Euplagia quadripunctaria, the Jersey tiger, or Spanish flag, is a diurnal moth of the family Erebidae. The species was first described by Nikolaus Poda von Neuhaus in 1761. The adult wingspan is 52–65 mm, and they fly from July to September, depending on the location. They tend to fly close to hemp-agrimony, Eupatorium cannabinum. In most of their range, the aposematic adults have red underwings. In the northwest part of their range, the adults are polymorphic for underwing colour, being variously red, orange, or yellow.

The larvae (caterpillars) are polyphagous, feeding from September to May on nettles (Urtica), raspberries (Rubus), dandelion (Taraxacum), white deadnettle (Lamium), ground-ivy (Glechoma), groundsel (Senecio), plantain (Plantago), borage (Borago), lettuce (Lactuca), and hemp-agrimony (Eupratoria).

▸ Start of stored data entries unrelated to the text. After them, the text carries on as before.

(** On a big-endian host the magic number, alone among the fields, is not converted,
    and the kernel finds another number in its place. *)
Theorem mkfs_magic_order :
  sb_magic (sb_load (splice zero_sector 0 (sb_bytes true (the_sb true)))) = 0x40302010 /\
  sb_size (sb_load (splice zero_sector 0 (sb_bytes true (the_sb true)))) = FSSIZE.
Proof. vm_compute; done. Qed.
(* ===== verification/File.v ===== *)
(** Open files, kernel/file.c, and pipealloc of kernel/pipe.c.

    A pointer into [ftable.file] is an index.  The device switch [devsw] holds
    function pointers filled in at boot (console.c); it is an interface here. *)
From stdpp Require Import base gmap list strings.
From Stdlib Require Import ZArith Lia ZifyBool.
From S2P Require Import Prelude Memory KPrintf State Monad Demo Kalloc ProcBase Vm Sleeplock Bio Log Fs Pipe.

Local Open Scope Z_scope.

(** [devsw[major].read(1, addr, n)] and [.write]; [None] is a NULL pointer. *)
Class DevSwitch := {
  devsw_read : Z -> option (Z -> Z -> K Z);
  devsw_write : Z -> option (Z -> Z -> K Z)
}.

Definition fget (i : nat) : K file :=
  t ← gets k_ftable; from_option_K (t !! i).
Definition fset (i : nat) (f : file -> file) : K unit :=
  _ ← fget i; modify (fun s => (s <| k_ftable ::= upd i f |>)%rec).

Definition fileinit : K unit := initlock LFtable.

Definition filealloc : K (option nat) :=
  acquire LFtable ;;
  r ← kfor (seq 0 NFILE) (fun f (_ : unit) =>
    x ← fget f;
    if f_ref x =? 0 then
      fset f (fun x => (x <| f_ref := 1 |>)%rec) ;;
      release LFtable ;;
      mret (inr f)
    else mret (inl tt)) tt;
  match r with
  | inr f => mret (Some f)
  | inl _ => release LFtable ;; mret None
  end.

Definition filedup (f : nat) : K nat :=
  acquire LFtable ;;
  x ← fget f;
  if f_ref x <? 1 then panic "filedup"
  else
    fset f (fun x => (x <| f_ref := f_ref x + 1 |>)%rec) ;;
    release LFtable ;;
    mret f.

Section File.
Context `{Linker} `{BlockDevice} `{DevSwitch}.

Definition fileclose (f : nat) : K unit :=
  acquire LFtable ;;
  x ← fget f;
  if f_ref x <? 1 then panic "fileclose"
  else
    fset f (fun x => (x <| f_ref := f_ref x - 1 |>)%rec) ;;
    ff ← fget f;
    if 0 <? f_ref ff then release LFtable
    else
      fset f (fun x => (x <| f_ref := 0 |>)%rec) ;;
      fset f (fun x => (x <| f_type := FD_NONE |>)%rec) ;;
      release LFtable ;;
      match f_type ff with
      | FD_PIPE => pipeclose (f_pipe ff) (negb (f_writable ff =? 0))
      | FD_INODE | FD_DEVICE =>
          ip ← from_option_K (f_ip ff);
          begin_op ;; iput ip ;; end_op
      | FD_NONE => mret tt
      end.

(** The bytes of a struct stat: 4 bytes of padding precede the size. *)
Definition stat_bytes (st : stat) : list Z :=
  bytes_le 4 (st_dev st) ++ bytes_le 4 (st_ino st) ++ bytes_le 2 (st_type st) ++
  bytes_le 2 (st_nlink st) ++ zeros 4 ++ bytes_le 8 (st_size st).

Definition filestat (f : nat) (addr : Z) : K Z :=
  p ← curproc;
  x ← fget f;
  match f_type x with
  | FD_INODE | FD_DEVICE =>
      ip ← from_option_K (f_ip x);
      ilock ip ;;
      st ← stati ip;
      iunlock ip ;;
      pr ← pget p;
      c ← copyout (p_pagetable pr) addr (stat_bytes st) 24;
      if c <? 0 then mret (-1) else mret 0
  | _ => mret (-1)
  end.

Definition fileread (f : nat) (addr n : Z) : K Z :=
  x ← fget f;
  if f_readable x =? 0 then mret (-1)
  else
    match f_type x with
    | FD_PIPE => piperead (f_pipe x) addr n
    | FD_DEVICE =>
        if (f_major x <? 0) || (NDEV <=? f_major x) then mret (-1)
        else match devsw_read (f_major x) with
             | None => mret (-1)
             | Some rd => rd addr n
             end
    | FD_INODE =>
        ip ← from_option_K (f_ip x);
        ilock ip ;;
        x ← fget f;
        r ← readi ip (DUser addr) (f_off x) (u32 n);
        let r := fst (r : Z * list Z) in
        kwhen (0 <? r) (fset f (fun x => (x <| f_off := u32 (f_off x + r) |>)%rec)) ;;
        iunlock ip ;;
        mret r
    | FD_NONE => panic "fileread"
    end.

(** [((MAXOPBLOCKS-1-1-2) / 2) * BSIZE] *)
Definition filewrite_max : Z := ((MAXOPBLOCKS - 1 - 1 - 2) / 2) * BSIZE.

Definition filewrite (f : nat) (addr n : Z) : K Z :=
  x ← fget f;
  if f_writable x =? 0 then mret (-1)
  else
    match f_type x with
    | FD_PIPE => pipewrite (f_pipe x) addr n
    | FD_DEVICE =>
        if (f_major x <? 0) || (NDEV <=? f_major x) then mret (-1)
        else match devsw_write (f_major x) with
             | None => mret (-1)
             | Some wr => wr addr n
             end
    | FD_INODE =>
        ip ← from_option_K (f_ip x);
        i ← kloop (Z.to_N (n / filewrite_max) + 2) (fun i =>
          if negb (i <? n) then mret (inr i)
          else
            let n1 := Z.min (n - i) filewrite_max in
            begin_op ;;
            ilock ip ;;
            x ← fget f;
            r ← writei ip (SUser (u64 (addr + i))) (f_off x) n1;
            kwhen (0 <? r) (fset f (fun x => (x <| f_off := u32 (f_off x + r) |>)%rec)) ;;
            iunlock ip ;;
            end_op ;;
            if negb (r =? n1) then mret (inr i)
            else mret (inl (i + r))) 0;
        mret (if i =? n then n else -1)
    | FD_NONE => panic "filewrite"
    end.

(** ** pipealloc *)

(** The struct pipe a fresh page is used as: its data array keeps the bytes
    of the page, 24 bytes after the spinlock at its start. *)
Definition pipe_of_page (m : mem) (pi : Z) : pipe :=
  mkpipe (load_bytes (Z.to_nat PIPESIZE) m (pi + 24)) 0 0 1 1.

(** The label bad: of pipealloc, with [pi] still NULL there. *)
Definition pipealloc_bad (f0 f1 : option nat) : K (option (nat * nat)) :=
  match f0 with Some f => fileclose f | None => mret tt end ;;
  match f1 with Some f => fileclose f | None => mret tt end ;;
  mret None.

(** The two files on success, [None] for the result -1. *)
Definition pipealloc : K (option (nat * nat)) :=
  f0 ← filealloc;
  match f0 with
  | None => pipealloc_bad None None
  | Some f0 =>
      f1 ← filealloc;
      match f1 with
      | None => pipealloc_bad (Some f0) None
      | Some f1 =>
          pi ← kalloc;
          if pi =? 0 then pipealloc_bad (Some f0) (Some f1)
          else
            modify (fun s => (s <| k_pipes ::= fun m => <[pi := pipe_of_page (k_mem s) pi]> m |>)%rec) ;;
            initlock (LPipe pi) ;;
            fset f0 (fun x => (x <| f_type := FD_PIPE |> <| f_readable := 1 |>
                                 <| f_writable := 0 |> <| f_pipe := pi |>)%rec) ;;
            fset f1 (fun x => (x <| f_type := FD_PIPE |> <| f_readable := 0 |>
                                 <| f_writable := 1 |> <| f_pipe := pi |>)%rec) ;;
            mret (Some (f0, f1))
      end
  end.

End File.

(** A machine without devices, for examples. *)
Definition demo_devsw : DevSwitch := {| devsw_read := fun _ => None; devsw_write := fun _ => None |}.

The insect overwinters as a small larva.

Large groups of adults of subspecies E. q. rhodosensis can be found on occasion aestivating (sheltering from the summer heat) in Petaloudes, on Rhodes, in a place that has become known as the Valley of the Butterflies.

==Distribution==

Euplagia quadripunctaria is widely distributed in Europe from Estonia and Latvia in the north, to France and southern Great Britain in the west, and the Mediterranean coast and islands in the south. It is also found in western Russia, the southern Urals, Asia Minor, Rhodes and nearby islands, the Near East, Caucasus, southern Turkmenistan, and Iran. Individuals are known to migrate northwards from their regular breeding grounds during the summer.

===British Isles===

Aside from being frequent in the Channel Islands (whence its common name comes), this species was rarely seen in the British Isles in Victorian times. In 1903, it was described by William Forsell Kirby as "a great rarity in the South of England, except one locality in Devonshire". Since then however it has spread more widely in Devon and Cornwall, and became more frequent in southern England by 2014, especially on the Isle of Wight, in northern Kent, and south London. By 2019, it was widespread and common across southern England, and with scattered records north to the Midlands and East Anglia. The increase has continued since then, with a 78% increase between 2024–2025 alone, and consolidation in East Anglia, the Midlands, and into South Wales.

==Subspecies==

- Euplagia quadripunctaria quadripunctaria (Europe, Caucasus, Transcaucasus, northern Anatolia, northern Iran, southern Turkmenistan)
- Euplagia quadripunctaria fulgida (South Turkey, Syria, Lebanon)
- Euplagia quadripunctaria rhodosensis (Western Turkey and neighbouring islands of Greece)

== Polymorphism ==

The hindwings are bright red across most of the range of the species, but in the northwest of the range the species is polymorphic, with red, orange, or yellow hindwings. The colour is part of the species' warning coloration (aposematism), signalling to possible predators that the species is distasteful, in its case protected by harmful chemicals. It is unusual for such warning signals to vary, as a single pattern is most likely to be an effective deterrent.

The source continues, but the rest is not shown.